• Exercise description
Restate word for word the entries below, starting with the line with "Definition two_codes (i" and continuing through the line with "(** What each". Include both of those lines and no others.

### Input data

(* ===== verification/Vectors.v ===== *)
(** kernel/arch/x86/vectors.py: the program that writes the interrupt entry
    points and the table of their addresses.

    The output is the list of the lines printed.  A reference reading of the
    lines, labels and the two instructions they use, says what an entry point
    leaves on the stack. *)
From S2P Require Import Prelude Interrupts.
From stdpp Require Import pretty strings.
Local Open Scope Z_scope.

(** ** Definitions *)
Module Vectors.

(** [i == 8 or 10 <= i <= 14 or i == 17]. *)
Definition error_code_pushed (i : Z) : bool := (i =? 8) || ((10 <=? i) && (i <=? 14)) || (i =? 17).

Definition entry_lines (i : Z) : list string :=
  [".global vector" +:+ pretty i; "vector" +:+ pretty i +:+ ":"] ++
  (if negb (error_code_pushed i) then ["  pushl $0"] else []) ++
  ["  pushl $" +:+ pretty i; "  jmp alltraps"].

Definition vectors_py : list string :=
  ["# generated by vectors.py - do not edit"; "# interrupt service routines"; ".global alltraps"] ++
  (seqZ 0 256 ≫= entry_lines) ++
  [""; "# vector table"; ".data"; ".global vectors"; "vectors:"] ++
  ((fun i => "  .quad vector" +:+ pretty i) <$> seqZ 0 256).

End Vectors.

(** ** Reading the lines *)
Module VectorsFacts.
Import Vectors.

Fixpoint strip (p s : string) : option string :=
  match p, s with
  | EmptyString, _ => Some s
  | String a p, String b s => if decide (a = b) then strip p s else None
  | _, _ => None
  end.

Fixpoint decimal (acc : Z) (s : string) : Z :=
  match s with
  | EmptyString => acc
  | String c s => decimal (10 * acc + (Z.of_nat (Ascii.nat_of_ascii c) - 48)) s
  end.

(** The lines that follow a label. *)
Fixpoint at_label (l : string) (lines : list string) : option (list string) :=
  match lines with
  | [] => None
  | x :: lines => if decide (x = l +:+ ":") then Some lines else at_label l lines
  end.

(** Push the operands, the last one on top, until the jump. *)
Fixpoint run (lines : list string) (stack : list Z) : option (string * list Z) :=
  match lines with
  | [] => None
  | x :: lines =>
      match strip "  pushl $" x, strip "  jmp " x with
      | Some n, _ => run lines (decimal 0 n :: stack)
      | _, Some l => Some (l, stack)
      | None, None => None
      end
  end.

(** The label in the given entry of the table at a label. *)
Definition table_entry (lines : list string) (l : string) (i : nat) : option string :=
  table ← at_label l lines; x ← table !! i; strip "  .quad " x.

(** The vectors for which the processor itself pushes an error code: double
    fault, the segment, stack, protection and page faults, alignment check; and
    on newer processors control protection, VMM communication and security. *)
Definition cpu_error_code (i : Z) : bool := bool_decide (i ∈ [8; 10; 11; 12; 13; 14; 17; 21; 29; 30]).

(** Those of them that the generator does not know. *)
Definition two_codes (i : Z) : bool := bool_decide (i ∈ [21; 29; 30]).

Lemma cpu_error_code_cases i :
  cpu_error_code i = error_code_pushed i || two_codes i /\ (two_codes i = true -> error_code_pushed i = false).
Proof.
  assert (two_codes i = (i =? 21) || (i =? 29) || (i =? 30)) as ->.
  { unfold two_codes. case_bool_decide as H; set_unfold in H; lia. }
  assert (cpu_error_code i = (i =? 8) || (i =? 10) || (i =? 11) || (i =? 12) || (i =? 13) || (i =? 14) ||
    (i =? 17) || (i =? 21) || (i =? 29) || (i =? 30)) as ->.
  { unfold cpu_error_code. case_bool_decide as H; set_unfold in H; lia. }
  unfold error_code_pushed. lia.
Qed.

(** The stack at the entry point of an interrupt. *)
Definition interrupt_stack (i err : Z) (frame : list Z) : list Z :=
  if cpu_error_code i then err :: frame else frame.

Lemma run_app lines : forall stack l k,
  run lines [] = Some (l, k) -> run lines stack = Some (l, k ++ stack).
Proof.
  assert (forall stack j l k, run lines j = Some (l, k) -> run lines (j ++ stack) = Some (l, k ++ stack)) as H.
  { induction lines as [|x lines IH]; intros stack j l k; cbn [run]; [done|].
    destruct (strip "  pushl $" x) as [n|]; [apply (IH stack (_ :: j))|].
    destruct (strip "  jmp " x); [|done]. by intros [= <- <-]. }
  intros stack l k. apply (H stack []).
Qed.

(** What each entry point pushes, by evaluation of the generated text. *)
Definition entry_ok (i : Z) : bool :=
  bool_decide ((at_label ("vector" +:+ pretty i) vectors_py ≫= fun ls => run ls []) =
    Some ("alltraps", if error_code_pushed i then [i] else [i; 0])) &&
  bool_decide (table_entry vectors_py "vectors" (Z.to_nat i) = Some ("vector" +:+ pretty i)).

Lemma entries_ok : forallb entry_ok (seqZ 0 (Z.of_nat Idt.N_VECTORS)) = true.
Proof. vm_compute. reflexivity. Qed.

Lemma entry_ok_lookup i : 0 <= i < Z.of_nat Idt.N_VECTORS -> entry_ok i = true.
Proof.
  intros Hi. pose proof (proj1 (forallb_forall _ _) entries_ok i) as H. apply H.
  apply list_elem_of_In, elem_of_seqZ. lia.
Qed.

End VectorsFacts.

(** ** Properties *)
Module VectorsProps.
Import Vectors VectorsFacts.

(** The exceptions of the header for which no zero is pushed; no device
    interrupt and no system call is among them. *)
Theorem error_code_exceptions :
  filter (fun e => error_code_pushed e.2 = true) Idt.exceptions =
    [("DOUBLE_FAULT", 8); ("INVALID_TSS", 10); ("SEGMENT_NOT_PRESENT", 11); ("STACK_SEGMENT_FAULT", 12);
     ("GENERAL_PROTECTION", 13); ("PAGE_FAULT", 14); ("ALIGNMENT_CHECK", 17)] /\
  Forall (fun i => error_code_pushed (Idt.IRQ_VECTOR_BASE + i) = false) Idt.irqs /\
  error_code_pushed Idt.SYSCALL_VECTOR = false /\
  forall i, 20 <= i -> error_code_pushed i = false.
Proof.
  split; [reflexivity|]. split; [repeat constructor|]. split; [reflexivity|].
  intros i Hi. unfold error_code_pushed. repeat zcase; simpl; try done; lia.
Qed.

(** C20. The table entry of vector [i] names an entry point of the generated
    text, and that entry point jumps to [alltraps] with the vector number on top
    of an error code, the processor's where it pushes one and 0 elsewhere, on top
    of the interrupt frame.  This holds for every vector but 21, 29 and 30: on
    these newer exceptions the processor pushes an error code as well, the
    generator does not know it, and a 0 comes to lie on top of it.  An operand
    of [pushl] is taken to be one slot of the stack. *)
Theorem vectors_frame i err frame : 0 <= i < Z.of_nat Idt.N_VECTORS ->
  exists l ls, table_entry vectors_py "vectors" (Z.to_nat i) = Some l /\
    at_label l vectors_py = Some ls /\
    run ls (interrupt_stack i err frame) =
      Some ("alltraps",
        if bool_decide (i ∈ [21; 29; 30]) then i :: 0 :: err :: frame
        else i :: (if cpu_error_code i then err else 0) :: frame).
Proof.
  intros Hi. pose proof (entry_ok_lookup i Hi) as H. unfold entry_ok in H.
  apply andb_prop in H as [H1%bool_decide_eq_true H2%bool_decide_eq_true].
  apply bind_Some in H1 as (ls & Hls & Hrun). exists ("vector" +:+ pretty i), ls.
  split; [exact H2|]. split; [exact Hls|]. rewrite (run_app _ _ _ _ Hrun). unfold interrupt_stack.
  fold (two_codes i). destruct (cpu_error_code_cases i) as [-> Ht].
  destruct (two_codes i); [by rewrite Ht|]. by destruct (error_code_pushed i).
Qed.

Lemma vectors_frame_witness :
  exists l ls, table_entry vectors_py "vectors" 14 = Some l /\ at_label l vectors_py = Some ls /\
    run ls (interrupt_stack 14 2 [0x401000; 8]) = Some ("alltraps", [14; 2; 0x401000; 8]).
Proof. apply (vectors_frame 14 2 [0x401000; 8]). vm_compute. split; congruence. Defined.

End VectorsProps.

######

• Solution to this problem
Definition two_codes (i : Z) : bool := bool_decide (i ∈ [21; 29; 30]).

Lemma cpu_error_code_cases i :
  cpu_error_code i = error_code_pushed i || two_codes i /\ (two_codes i = true -> error_code_pushed i = false).
Proof.
  assert (two_codes i = (i =? 21) || (i =? 29) || (i =? 30)) as ->.
  { unfold two_codes. case_bool_decide as H; set_unfold in H; lia. }
  assert (cpu_error_code i = (i =? 8) || (i =? 10) || (i =? 11) || (i =? 12) || (i =? 13) || (i =? 14) ||
    (i =? 17) || (i =? 21) || (i =? 29) || (i =? 30)) as ->.
  { unfold cpu_error_code. case_bool_decide as H; set_unfold in H; lia. }
  unfold error_code_pushed. lia.
Qed.

(** The stack at the entry point of an interrupt. *)
Definition interrupt_stack (i err : Z) (frame : list Z) : list Z :=
  if cpu_error_code i then err :: frame else frame.

Lemma run_app lines : forall stack l k,
  run lines [] = Some (l, k) -> run lines stack = Some (l, k ++ stack).
Proof.
  assert (forall stack j l k, run lines j = Some (l, k) -> run lines (j ++ stack) = Some (l, k ++ stack)) as H.
  { induction lines as [|x lines IH]; intros stack j l k; cbn [run]; [done|].
    destruct (strip "  pushl $" x) as [n|]; [apply (IH stack (_ :: j))|].
    destruct (strip "  jmp " x); [|done]. by intros [= <- <-]. }
  intros stack l k. apply (H stack []).
Qed.

(** What each entry point pushes, by evaluation of the generated text. *)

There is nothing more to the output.